The other important part of reducing high cholesterol numbers is focusing on exercise. Fortunately, that step wasn't difficult to take since I'm a long-distance runner and enjoy participating in marathons. I run about six miles four times a week, and I'm probably exercising as much as a person can. For me, it was really all about turning my dietary habits around and maintaining my exercise pattern.
I continued to see my physician for annual exams, and my hard work paid off: my triglyceride levels decreased. Unfortunately it didn't last.

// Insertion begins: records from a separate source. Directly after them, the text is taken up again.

(** * Repository explorer: a shallow embedding of [RepositoryExplorer.tsx]

    The component keeps its data in React state cells, talks to the GitHub
    REST API through Octokit and reports failures in an error banner.  The
    embedding below follows the revision of the component that has branch
    selection, the expandable file tree and in-browser editing.

    - JavaScript strings are sequences of UTF-16 code units ([list N]).
    - [Map<string, RepoFile[]>] is a [gmap], [Set<string>] a [gset].
    - An [async] handler is a computation in a state-and-exception monad
      over the component's state cells, the editor ref, the console and the
      log of exchanges with the API.  A handler reads the state cells through
      the closure of the render it was created in and writes them through the
      setters, so every handler takes the render's snapshot as an argument.
    - The API is a deterministic oracle that may answer according to the
      whole history of earlier exchanges.
    - Handlers run one at a time, each to completion: an [await] is a round
      trip inside the handler.  Two handlers in flight at once are outside
      this embedding; in particular [new Map(prev.set(path, files))], which
      also updates the map held by older renders, is the insertion into the
      current map.

    The earlier revision of the component, which lists one directory at a
    time under breadcrumbs, is embedded in the same way in [PathExplorer]. *)

From Stdlib Require Import Strings.String Strings.Ascii NArith ZArith Lia.
From stdpp Require Import base option list gmap.

Local Open Scope N_scope.

(** ** JavaScript strings *)

Abbreviation JsString := (list N).

(** A string literal of the source, as code units. *)
Fixpoint js (s : string) : JsString :=
  match s with
  | EmptyString => []
  | String c s' => N_of_ascii c :: js s'
  end.
Arguments js : simpl never.

(** [if (s)], [s || d], [!s] on strings: the empty string is falsy. *)
Definition truthy (s : JsString) : bool :=
  match s with [] => false | _ :: _ => true end.

(** [o || d] where [o] may be [undefined]. *)
Definition orElse (o : option JsString) (d : JsString) : JsString :=
  match o with
  | Some s => if truthy s then s else d
  | None => d
  end.

(** Values that [throw] can raise: an [Error] instance carries a message,
    anything else fails the [err instanceof Error] test. *)
Inductive Thrown : Type :=
  | ErrorObj (message : JsString)
  | NonError.

Inductive Outcome (A : Type) : Type :=
  | Return (a : A)
  | Throw (e : Thrown).
Arguments Return {A} a.
Arguments Throw {A} e.

(** ** Platform functions used by the component *)

Module Platform.

(** The [DOMException] named [InvalidCharacterError] that [btoa] and [atob]
    raise.  It is an [Error] instance; the text of its [message] is the
    platform's own and differs between browsers and between the two
    functions, so each function takes the text its platform uses. *)
Definition invalidCharacterError (message : JsString) : Thrown :=
  ErrorObj message.

(** The base64 alphabet: sextet to code unit. *)
Definition b64char (i : N) : N :=
  if i <? 26 then 65 + i
  else if i <? 52 then 97 + (i - 26)
  else if i <? 62 then 48 + (i - 52)
  else if i =? 62 then 43
  else 47.

(** Code unit to sextet, [None] outside the alphabet. *)
Definition b64index (c : N) : option N :=
  if (65 <=? c) && (c <=? 90) then Some (c - 65)
  else if (97 <=? c) && (c <=? 122) then Some (c - 71)
  else if (48 <=? c) && (c <=? 57) then Some (c + 4)
  else if c =? 43 then Some 62
  else if c =? 47 then Some 63
  else None.

Fixpoint encodeBytes (bs : list N) : list N :=
  match bs with
  | [] => []
  | [a] => [b64char (a / 4); b64char (a mod 4 * 16); 61; 61]
  | [a; b] =>
      [b64char (a / 4); b64char (a mod 4 * 16 + b / 16);
       b64char (b mod 16 * 4); 61]
  | a :: b :: c :: rest =>
      b64char (a / 4) :: b64char (a mod 4 * 16 + b / 16)
      :: b64char (b mod 16 * 4 + c / 64) :: b64char (c mod 64)
      :: encodeBytes rest
  end.

Definition isLatin1 (s : JsString) : bool := forallb (fun c => c <=? 255) s.

(** [btoa]: every code unit must be at most U+00FF, otherwise the call
    throws; the result is padded base64. *)
Definition btoa (message : JsString) (s : JsString) : Outcome JsString :=
  if isLatin1 s then Return (encodeBytes s)
  else Throw (invalidCharacterError message).

Definition isAsciiWhitespace (c : N) : bool :=
  (c =? 9) || (c =? 10) || (c =? 12) || (c =? 13) || (c =? 32).

(** Drop one or two trailing [=] of a string whose length is a multiple
    of four. *)
Definition stripPadding (s : list N) : list N :=
  if (N.of_nat (length s) mod 4 =? 0)
  then match rev s with
       | 61 :: 61 :: r => rev r
       | 61 :: r => rev r
       | _ => s
       end
  else s.

Fixpoint sextets (s : list N) : option (list N) :=
  match s with
  | [] => Some []
  | c :: s' =>
      match b64index c, sextets s' with
      | Some i, Some l => Some (i :: l)
      | _, _ => None
      end
  end.

Fixpoint decodeSextets (l : list N) : list N :=
  match l with
  | p :: q :: r :: s :: rest =>
      (p * 4 + q / 16) :: (q mod 16 * 16 + r / 4) :: (r mod 4 * 64 + s)
      :: decodeSextets rest
  | [p; q; r] => [p * 4 + q / 16; q mod 16 * 16 + r / 4]
  | [p; q] => [p * 4 + q / 16]
  | _ => []
  end.

(** [atob]: forgiving base64 decoding. *)
Definition atob (message : JsString) (s : JsString) : Outcome JsString :=
  let data := stripPadding (filter (fun c => isAsciiWhitespace c = false) s) in
  if N.of_nat (length data) mod 4 =? 1
  then Throw (invalidCharacterError message)
  else match sextets data with
       | Some l => Return (decodeSextets l)
       | None => Throw (invalidCharacterError message)
       end.

(** White space and line terminators removed by [String.prototype.trim]. *)
Definition isWhiteSpace (c : N) : bool :=
  ((9 <=? c) && (c <=? 13)) || (c =? 32) || (c =? 160) || (c =? 5760)
  || ((8192 <=? c) && (c <=? 8202)) || (c =? 8232) || (c =? 8233)
  || (c =? 8239) || (c =? 8287) || (c =? 12288) || (c =? 65279).

Fixpoint trimStart (s : JsString) : JsString :=
  match s with
  | c :: s' => if isWhiteSpace c then trimStart s' else s
  | [] => []
  end.

Definition trimEnd (s : JsString) : JsString := rev (trimStart (rev s)).

Definition trim (s : JsString) : JsString := trimEnd (trimStart s).

(** [s.replace(/\n/g, '')] *)
Definition removeNewlines (s : JsString) : JsString :=
  filter (fun c => c ≠ 10) s.

End Platform.

(** ** Data model: mirrors of the REST resources *)

Inductive EntryType : Type := file | dir.

#[global] Instance EntryType_eq_dec : EqDecision EntryType.
Proof. solve_decision. Defined.

(** The [type] string of an entry. *)
Definition typeName (t : EntryType) : JsString :=
  match t with file => js "file" | dir => js "dir" end.

Module RepoFile.
Record t : Type := mk {
  name : JsString;
  path : JsString;
  type : EntryType;
  size : option N;
  sha : JsString;
  download_url : option JsString;
  url : JsString
}.
#[global] Instance t_eq_dec : EqDecision t.
Proof. solve_decision. Defined.
End RepoFile.

Module FileContent.
Record t : Type := mk {
  name : JsString;
  path : JsString;
  content : JsString;
  encoding : JsString;
  size : N;
  type : JsString;
  sha : JsString
}.
End FileContent.

Module GitHubFileResponse.
Record t : Type := mk {
  name : JsString;
  path : JsString;
  type : EntryType;
  content : option JsString;
  encoding : option JsString;
  size : N;
  sha : JsString
}.
End GitHubFileResponse.

Module Branch.
Record t : Type := mk {
  name : JsString;
  commit_sha : JsString;
  protected : bool
}.
End Branch.

(** ** The component's state cells ([useState]) *)

Record State : Type := mkState {
  owner : JsString;
  repo : JsString;
  files : list RepoFile.t;
  selectedFile : option FileContent.t;
  loading : bool;
  error : option JsString;
  isEditing : bool;
  editedContent : JsString;
  commitMessage : JsString;
  saveLoading : bool;
  branches : list Branch.t;
  selectedBranch : JsString;
  branchLoading : bool;
  expandedFolders : gset JsString;
  folderContents : gmap JsString (list RepoFile.t);
  isMdxEditorMode : bool
}.

(** Record updates, one per state cell that has a setter. *)
Definition with_files (v : list RepoFile.t) (s : State) : State :=
  mkState (owner s) (repo s) v (selectedFile s) (loading s) (error s)
    (isEditing s) (editedContent s) (commitMessage s) (saveLoading s)
    (branches s) (selectedBranch s) (branchLoading s) (expandedFolders s)
    (folderContents s) (isMdxEditorMode s).
Definition with_selectedFile (v : option FileContent.t) (s : State) : State :=
  mkState (owner s) (repo s) (files s) v (loading s) (error s) (isEditing s)
    (editedContent s) (commitMessage s) (saveLoading s) (branches s)
    (selectedBranch s) (branchLoading s) (expandedFolders s)
    (folderContents s) (isMdxEditorMode s).
Definition with_loading (v : bool) (s : State) : State :=
  mkState (owner s) (repo s) (files s) (selectedFile s) v (error s)
    (isEditing s) (editedContent s) (commitMessage s) (saveLoading s)
    (branches s) (selectedBranch s) (branchLoading s) (expandedFolders s)
    (folderContents s) (isMdxEditorMode s).
Definition with_error (v : option JsString) (s : State) : State :=
  mkState (owner s) (repo s) (files s) (selectedFile s) (loading s) v
    (isEditing s) (editedContent s) (commitMessage s) (saveLoading s)
    (branches s) (selectedBranch s) (branchLoading s) (expandedFolders s)
    (folderContents s) (isMdxEditorMode s).
Definition with_isEditing (v : bool) (s : State) : State :=
  mkState (owner s) (repo s) (files s) (selectedFile s) (loading s) (error s)
    v (editedContent s) (commitMessage s) (saveLoading s) (branches s)
    (selectedBranch s) (branchLoading s) (expandedFolders s)
    (folderContents s) (isMdxEditorMode s).
Definition with_editedContent (v : JsString) (s : State) : State :=
  mkState (owner s) (repo s) (files s) (selectedFile s) (loading s) (error s)
    (isEditing s) v (commitMessage s) (saveLoading s) (branches s)
    (selectedBranch s) (branchLoading s) (expandedFolders s)
    (folderContents s) (isMdxEditorMode s).
Definition with_commitMessage (v : JsString) (s : State) : State :=
  mkState (owner s) (repo s) (files s) (selectedFile s) (loading s) (error s)
    (isEditing s) (editedContent s) v (saveLoading s) (branches s)
    (selectedBranch s) (branchLoading s) (expandedFolders s)
    (folderContents s) (isMdxEditorMode s).
Definition with_saveLoading (v : bool) (s : State) : State :=
  mkState (owner s) (repo s) (files s) (selectedFile s) (loading s) (error s)
    (isEditing s) (editedContent s) (commitMessage s) v (branches s)
    (selectedBranch s) (branchLoading s) (expandedFolders s)
    (folderContents s) (isMdxEditorMode s).
Definition with_branches (v : list Branch.t) (s : State) : State :=
  mkState (owner s) (repo s) (files s) (selectedFile s) (loading s) (error s)
    (isEditing s) (editedContent s) (commitMessage s) (saveLoading s) v
    (selectedBranch s) (branchLoading s) (expandedFolders s)
    (folderContents s) (isMdxEditorMode s).
Definition with_selectedBranch (v : JsString) (s : State) : State :=
  mkState (owner s) (repo s) (files s) (selectedFile s) (loading s) (error s)
    (isEditing s) (editedContent s) (commitMessage s) (saveLoading s)
    (branches s) v (branchLoading s) (expandedFolders s) (folderContents s)
    (isMdxEditorMode s).
Definition with_branchLoading (v : bool) (s : State) : State :=
  mkState (owner s) (repo s) (files s) (selectedFile s) (loading s) (error s)
    (isEditing s) (editedContent s) (commitMessage s) (saveLoading s)
    (branches s) (selectedBranch s) v (expandedFolders s) (folderContents s)
    (isMdxEditorMode s).
Definition with_expandedFolders (v : gset JsString) (s : State) : State :=
  mkState (owner s) (repo s) (files s) (selectedFile s) (loading s) (error s)
    (isEditing s) (editedContent s) (commitMessage s) (saveLoading s)
    (branches s) (selectedBranch s) (branchLoading s) v (folderContents s)
    (isMdxEditorMode s).
Definition with_folderContents (v : gmap JsString (list RepoFile.t)) (s : State) : State :=
  mkState (owner s) (repo s) (files s) (selectedFile s) (loading s) (error s)
    (isEditing s) (editedContent s) (commitMessage s) (saveLoading s)
    (branches s) (selectedBranch s) (branchLoading s) (expandedFolders s) v
    (isMdxEditorMode s).
Definition with_isMdxEditorMode (v : bool) (s : State) : State :=
  mkState (owner s) (repo s) (files s) (selectedFile s) (loading s) (error s)
    (isEditing s) (editedContent s) (commitMessage s) (saveLoading s)
    (branches s) (selectedBranch s) (branchLoading s) (expandedFolders s)
    (folderContents s) v.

A Dangerous Triglyceride Spike
In 2010, my numbers went from 208 the previous year to over 500. A triglyceride level that's 500 or higher is dangerously high, and my doctor said that we couldn't play around with only diet and exercise anymore. He told me I needed to take omega-3-acid ethyl esters and prescribed a fish-oil medication. Omega-3-acid ethyl esters are used together with diet and exercise to decrease production of triglycerides in the liver, which reduces levels of triglycerides in the blood. It was frustrating after all my hard work to have to turn to a medication, but at my last check-up, my triglyceride numbers were 180, so I know it's working.
It's unfortunate that I was so ignorant about how my eating choices affected my body for such a long time. I wish that I had started seeing a doctor annually when I was 25; if I'd made better diet choices earlier in my life, maybe I could've gotten my numbers down without medical intervention.
Because my parents' lack of nutritional guidance so affected my adult dietary choices, my wife and I have made it a priority to teach our kids how to be healthy. We talk with them about the types of foods our bodies need and the importance of finding a balance between fats, carbohydrates, and proteins. We haven't completely eliminated 'bad carbs' from our pantry because we want to encourage our kids to make healthy choices; to gauge what's available and then decide what their bodies need. Although life seems to get busier and busier, I've learned I need to take the time to pay attention to what I'm consuming and to make healthy living a priority.
Andre Riedlinger is a pastoral counselor. He lives in Atlanta with his wife, Laura, and their four children.